##### MATERIAL TO PROCESS #####
Lemma prunable_some claims idx e i :
  prunable claims idx e = Some i -> i ∉ idx /\ exists c, claims !! i = Some c /\ supported c = false.
Proof.
  unfold prunable. intros Hp. apply bind_Some in Hp as (raw & _ & Hp). apply bind_Some in Hp as (_ & _ & Hp).
  apply bind_Some in Hp as (k & _ & Hp). apply bind_Some in Hp as (Hn & _ & Hp). apply bind_Some in Hp as (c & Hc & Hp).
  apply bind_Some in Hp as (He & _ & Hp). injection Hp as <-. split; [done|]. exists c. by rewrite supported_false.
Qed.
Lemma prunable_own claims idx i j : prunable claims idx (claim_path i +:+ support_suffix) = Some j -> j = i.
Proof.
  unfold prunable, claim_path. rewrite append_assoc, strip_prefix_app. cbn [mbind option_bind]. rewrite strip_suffix_app.
  cbn [mbind option_bind]. rewrite parse_int_nat. intros Hp. apply bind_Some in Hp as (_ & _ & Hp). cbn [fmap option_fmap option_map mbind option_bind] in Hp.
  rewrite Nat2Z.id in Hp. repeat (apply bind_Some in Hp as (? & ? & Hp)). congruence.
Qed.
Lemma prunable_indices_spec claims idx0 errors idx :
  prunable_indices claims idx0 errors = Some idx ->
  (forall i, i ∈ idx -> i ∈ idx0 \/ exists c, claims !! i = Some c /\ supported c = false) /\
  (forall i, i ∈ idx0 \/ claim_path i +:+ support_suffix ∈ errors -> i ∈ idx).
Proof.
  revert idx0. induction errors as [|e errors IH]; intros idx0 Hp; simpl in Hp.
  { injection Hp as <-. split; [auto|]. intros i [Hi|[]%elem_of_nil]. done. }
  apply bind_Some in Hp as (j & Hj & Hp). destruct (IH _ Hp) as [H1 H2]. split.
  - intros i Hi. destruct (H1 i Hi) as [Hin|]; [|auto]. apply elem_of_app in Hin as [Hin|Hin]; [auto|].
    apply list_elem_of_singleton in Hin as ->. right. by apply prunable_some in Hj as [_ ?].
  - intros i [Hi|Hi].
    + apply H2. left. apply elem_of_app. auto.
    + apply elem_of_cons in Hi as [<-|Hi]; [|apply H2; auto]. apply H2. left. apply elem_of_app. right.
      apply prunable_own in Hj as ->. apply list_elem_of_singleton. done.
Qed.
Lemma retained_filter f claims idx :
  (forall i c, claims !! i = Some c -> (i ∈ idx <-> f c = false)) -> retained idx claims = List.filter f claims.
Proof.
  unfold retained. induction claims as [|c l IH] using rev_ind; intros Hf; [done|].
  rewrite imap_app, omap_app, List.filter_app. f_equal.
  - apply IH. intros i x Hi. apply Hf. by apply lookup_app_l_Some.
  - simpl. rewrite Nat.add_0_r. specialize (Hf (length l) c). rewrite lookup_app_r, Nat.sub_diag in Hf by lia.
    specialize (Hf eq_refl). destruct (length l in? idx) eqn:E; to_prop; destruct (f c) eqn:Ec; try done; naive_solver.
Qed.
#####
§ WHAT IS EXPECTED
Word for word, write out the entries above again.

§ REPLY
Lemma prunable_some claims idx e i :
  prunable claims idx e = Some i -> i ∉ idx /\ exists c, claims !! i = Some c /\ supported c = false.
Proof.
  unfold prunable. intros Hp. apply bind_Some in Hp as (raw & _ & Hp). apply bind_Some in Hp as (_ & _ & Hp).
  apply bind_Some in Hp as (k & _ & Hp). apply bind_Some in Hp as (Hn & _ & Hp). apply bind_Some in Hp as (c & Hc & Hp).
  apply bind_Some in Hp as (He & _ & Hp). injection Hp as <-. split; [done|]. exists c. by rewrite supported_false.
Qed.
Lemma prunable_own claims idx i j : prunable claims idx (claim_path i +:+ support_suffix) = Some j -> j = i.
Proof.
  unfold prunable, claim_path. rewrite append_assoc, strip_prefix_app. cbn [mbind option_bind]. rewrite strip_suffix_app.
  cbn [mbind option_bind]. rewrite parse_int_nat. intros Hp. apply bind_Some in Hp as (_ & _ & Hp). cbn [fmap option_fmap option_map mbind option_bind] in Hp.
  rewrite Nat2Z.id in Hp. repeat (apply bind_Some in Hp as (? & ? & Hp)). congruence.
Qed.
Lemma prunable_indices_spec claims idx0 errors idx :
  prunable_indices claims idx0 errors = Some idx ->
  (forall i, i ∈ idx -> i ∈ idx0 \/ exists c, claims !! i = Some c /\ supported c = false) /\
  (forall i, i ∈ idx0 \/ claim_path i +:+ support_suffix ∈ errors -> i ∈ idx).
Proof.
  revert idx0. induction errors as [|e errors IH]; intros idx0 Hp; simpl in Hp.
  { injection Hp as <-. split; [auto|]. intros i [Hi|[]%elem_of_nil]. done. }
  apply bind_Some in Hp as (j & Hj & Hp). destruct (IH _ Hp) as [H1 H2]. split.
  - intros i Hi. destruct (H1 i Hi) as [Hin|]; [|auto]. apply elem_of_app in Hin as [Hin|Hin]; [auto|].
    apply list_elem_of_singleton in Hin as ->. right. by apply prunable_some in Hj as [_ ?].
  - intros i [Hi|Hi].
    + apply H2. left. apply elem_of_app. auto.
    + apply elem_of_cons in Hi as [<-|Hi]; [|apply H2; auto]. apply H2. left. apply elem_of_app. right.
      apply prunable_own in Hj as ->. apply list_elem_of_singleton. done.
Qed.
Lemma retained_filter f claims idx :
  (forall i c, claims !! i = Some c -> (i ∈ idx <-> f c = false)) -> retained idx claims = List.filter f claims.
Proof.
  unfold retained. induction claims as [|c l IH] using rev_ind; intros Hf; [done|].
  rewrite imap_app, omap_app, List.filter_app. f_equal.
  - apply IH. intros i x Hi. apply Hf. by apply lookup_app_l_Some.
  - simpl. rewrite Nat.add_0_r. specialize (Hf (length l) c). rewrite lookup_app_r, Nat.sub_diag in Hf by lia.
    specialize (Hf eq_refl). destruct (length l in? idx) eqn:E; to_prop; destruct (f c) eqn:Ec; try done; naive_solver.
Qed.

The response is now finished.